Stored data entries
(** C5.  [stream_media] of [app.py] answers no request without a range
    header with status 200: on every existing media, whatever its size,
    the read of the unbound [ubs] on line 118 raises, the [except Exception]
    clause turns it into [HTTPException(500)], and no body is made. *)
Theorem app_full_request_fails work_loads (multi_clients : gmap Z Client)
    client request msg_id message media fid :
  multi_clients !! Py.min_by_value work_loads 0 = Some client ->
  get_messages client msg_id = Ok message ->
  first_media message = Some media ->
  empty message = false ->
  file_id media = Ok fid ->
  header_truthy (range_header request) = false ->
  App.stream_media work_loads multi_clients request msg_id = Raise (HTTPException 500)
  /\ http_status (App.stream_media work_loads multi_clients request msg_id) = 500.
Proof.
  intros Hsel Hmsg Hmedia Hempty Hfid Hh.
  rewrite (app_handler_selected _ _ _ _ _ Hsel).
  rewrite (app_try_unparsed _ _ _ _ _ _ _ Hmsg Hmedia Hempty Hfid
             (UnboundLocalError "ubs")); [done|].
  by apply app_requested_range_no_header.
Qed.

Lemma app_full_request_fails_witness :
  let client := file_client (Examples.msg 12) Examples.twelve in
  let request := {| range_header := None |} in
  App.stream_media [(0, 0)] {[0 := client]} request 1 = Raise (HTTPException 500)
  /\ http_status (App.stream_media [(0, 0)] {[0 := client]} request 1) = 500.
Proof.
  apply (app_full_request_fails [(0, 0)]
           {[0 := file_client (Examples.msg 12) Examples.twelve]}
           (file_client (Examples.msg 12) Examples.twelve)
           {| range_header := None |} 1
           (Examples.msg 12) (Examples.doc 12) Examples.fid);
    reflexivity.
Defined.

(** C8.  A full response of [stream_handler] carries a [Content-Range]
    header: without a range header, on every existing media, the status is
    200 and the header dictionary holds
    [Content-Range: bytes 0-<size-1>/<size>] next to the four other
    headers.  [stream_media] of [app.py] adds the header under [if rh]
    only. *)
Theorem full_response_has_content_range work_loads (multi_clients : gmap Z Client)
    client request msg_id message media fid :
  multi_clients !! Py.min_by_value work_loads 0 = Some client ->
  get_messages client msg_id = Ok message ->
  first_media message = Some media ->
  empty message = false ->
  file_id media = Ok fid ->
  header_truthy (range_header request) = false ->
  exists response,
    Webserver.stream_handler work_loads multi_clients request msg_id = Ok response
    /\ status_code response = 200
    /\ header "Content-Range" response
       = Some (content_range 0 (file_size media - 1) (file_size media))
    /\ map fst (headers response)
       = ["Content-Type"; "Content-Range"; "Content-Length"; "Accept-Ranges";
          "Content-Disposition"]%string
    /\ header "Content-Length" response = Some (Py.str (file_size media))
    /\ forall fb ub,
         header "Content-Range"
           (App.respond client (Py.min_by_value work_loads 0) request media fid fb ub)
         = None.
Proof.
  intros Hsel Hmsg Hmedia Hempty Hfid Hh.
  rewrite (webserver_handler_selected _ _ _ _ _ Hsel).
  rewrite (webserver_try_parsed _ _ _ _ _ _ _ Hmsg Hmedia Hempty Hfid 0
             (file_size media - 1)) by by apply webserver_requested_range_no_header.
  destruct (range_test_cases 0 (file_size media - 1) (file_size media)
              (@Raise StreamingResponse (HTTPException 416))
              (Ok (Webserver.respond client (Py.min_by_value work_loads 0) request
                     media fid 0 (file_size media - 1)))) as [_ Hok].
  rewrite Hok by lia. eexists. split; [done|].
  unfold Webserver.respond, App.respond, header; simpl. rewrite Hh; simpl.
  repeat split.
  by replace (file_size media - 1 - 0 + 1) with (file_size media) by lia.
Qed.

Lemma full_response_has_content_range_witness :
  let client := file_client (Examples.msg 12) Examples.twelve in
  let request := {| range_header := None |} in
  exists response,
    Webserver.stream_handler [(0, 0)] {[0 := client]} request 1 = Ok response
    /\ status_code response = 200
    /\ header "Content-Range" response = Some (content_range 0 (12 - 1) 12)
    /\ map fst (headers response)
       = ["Content-Type"; "Content-Range"; "Content-Length"; "Accept-Ranges";
          "Content-Disposition"]%string
    /\ header "Content-Length" response = Some (Py.str 12)
    /\ forall fb ub,
         header "Content-Range"
           (App.respond client (Py.min_by_value [(0, 0)] 0) request
              (Examples.doc 12) Examples.fid fb ub)
         = None.
Proof.
  apply (full_response_has_content_range [(0, 0)]
           {[0 := file_client (Examples.msg 12) Examples.twelve]}
           (file_client (Examples.msg 12) Examples.twelve)
           {| range_header := None |} 1
           (Examples.msg 12) (Examples.doc 12) Examples.fid);
    reflexivity.
Defined.

Example content_range_full : content_range 0 (12 - 1) 12 = "bytes 0-11/12"%string.
Proof. reflexivity. Qed.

● **Exercise requirements**:
Beginning at the top of the records above, transcribe each line exactly up to and including the line that holds "rewrite (app_try_unparsed _".

● **Result for this task**:
(** C5.  [stream_media] of [app.py] answers no request without a range
    header with status 200: on every existing media, whatever its size,
    the read of the unbound [ubs] on line 118 raises, the [except Exception]
    clause turns it into [HTTPException(500)], and no body is made. *)
Theorem app_full_request_fails work_loads (multi_clients : gmap Z Client)
    client request msg_id message media fid :
  multi_clients !! Py.min_by_value work_loads 0 = Some client ->
  get_messages client msg_id = Ok message ->
  first_media message = Some media ->
  empty message = false ->
  file_id media = Ok fid ->
  header_truthy (range_header request) = false ->
  App.stream_media work_loads multi_clients request msg_id = Raise (HTTPException 500)
  /\ http_status (App.stream_media work_loads multi_clients request msg_id) = 500.
Proof.
  intros Hsel Hmsg Hmedia Hempty Hfid Hh.
  rewrite (app_handler_selected _ _ _ _ _ Hsel).
  rewrite (app_try_unparsed _ _ _ _ _ _ _ Hmsg Hmedia Hempty Hfid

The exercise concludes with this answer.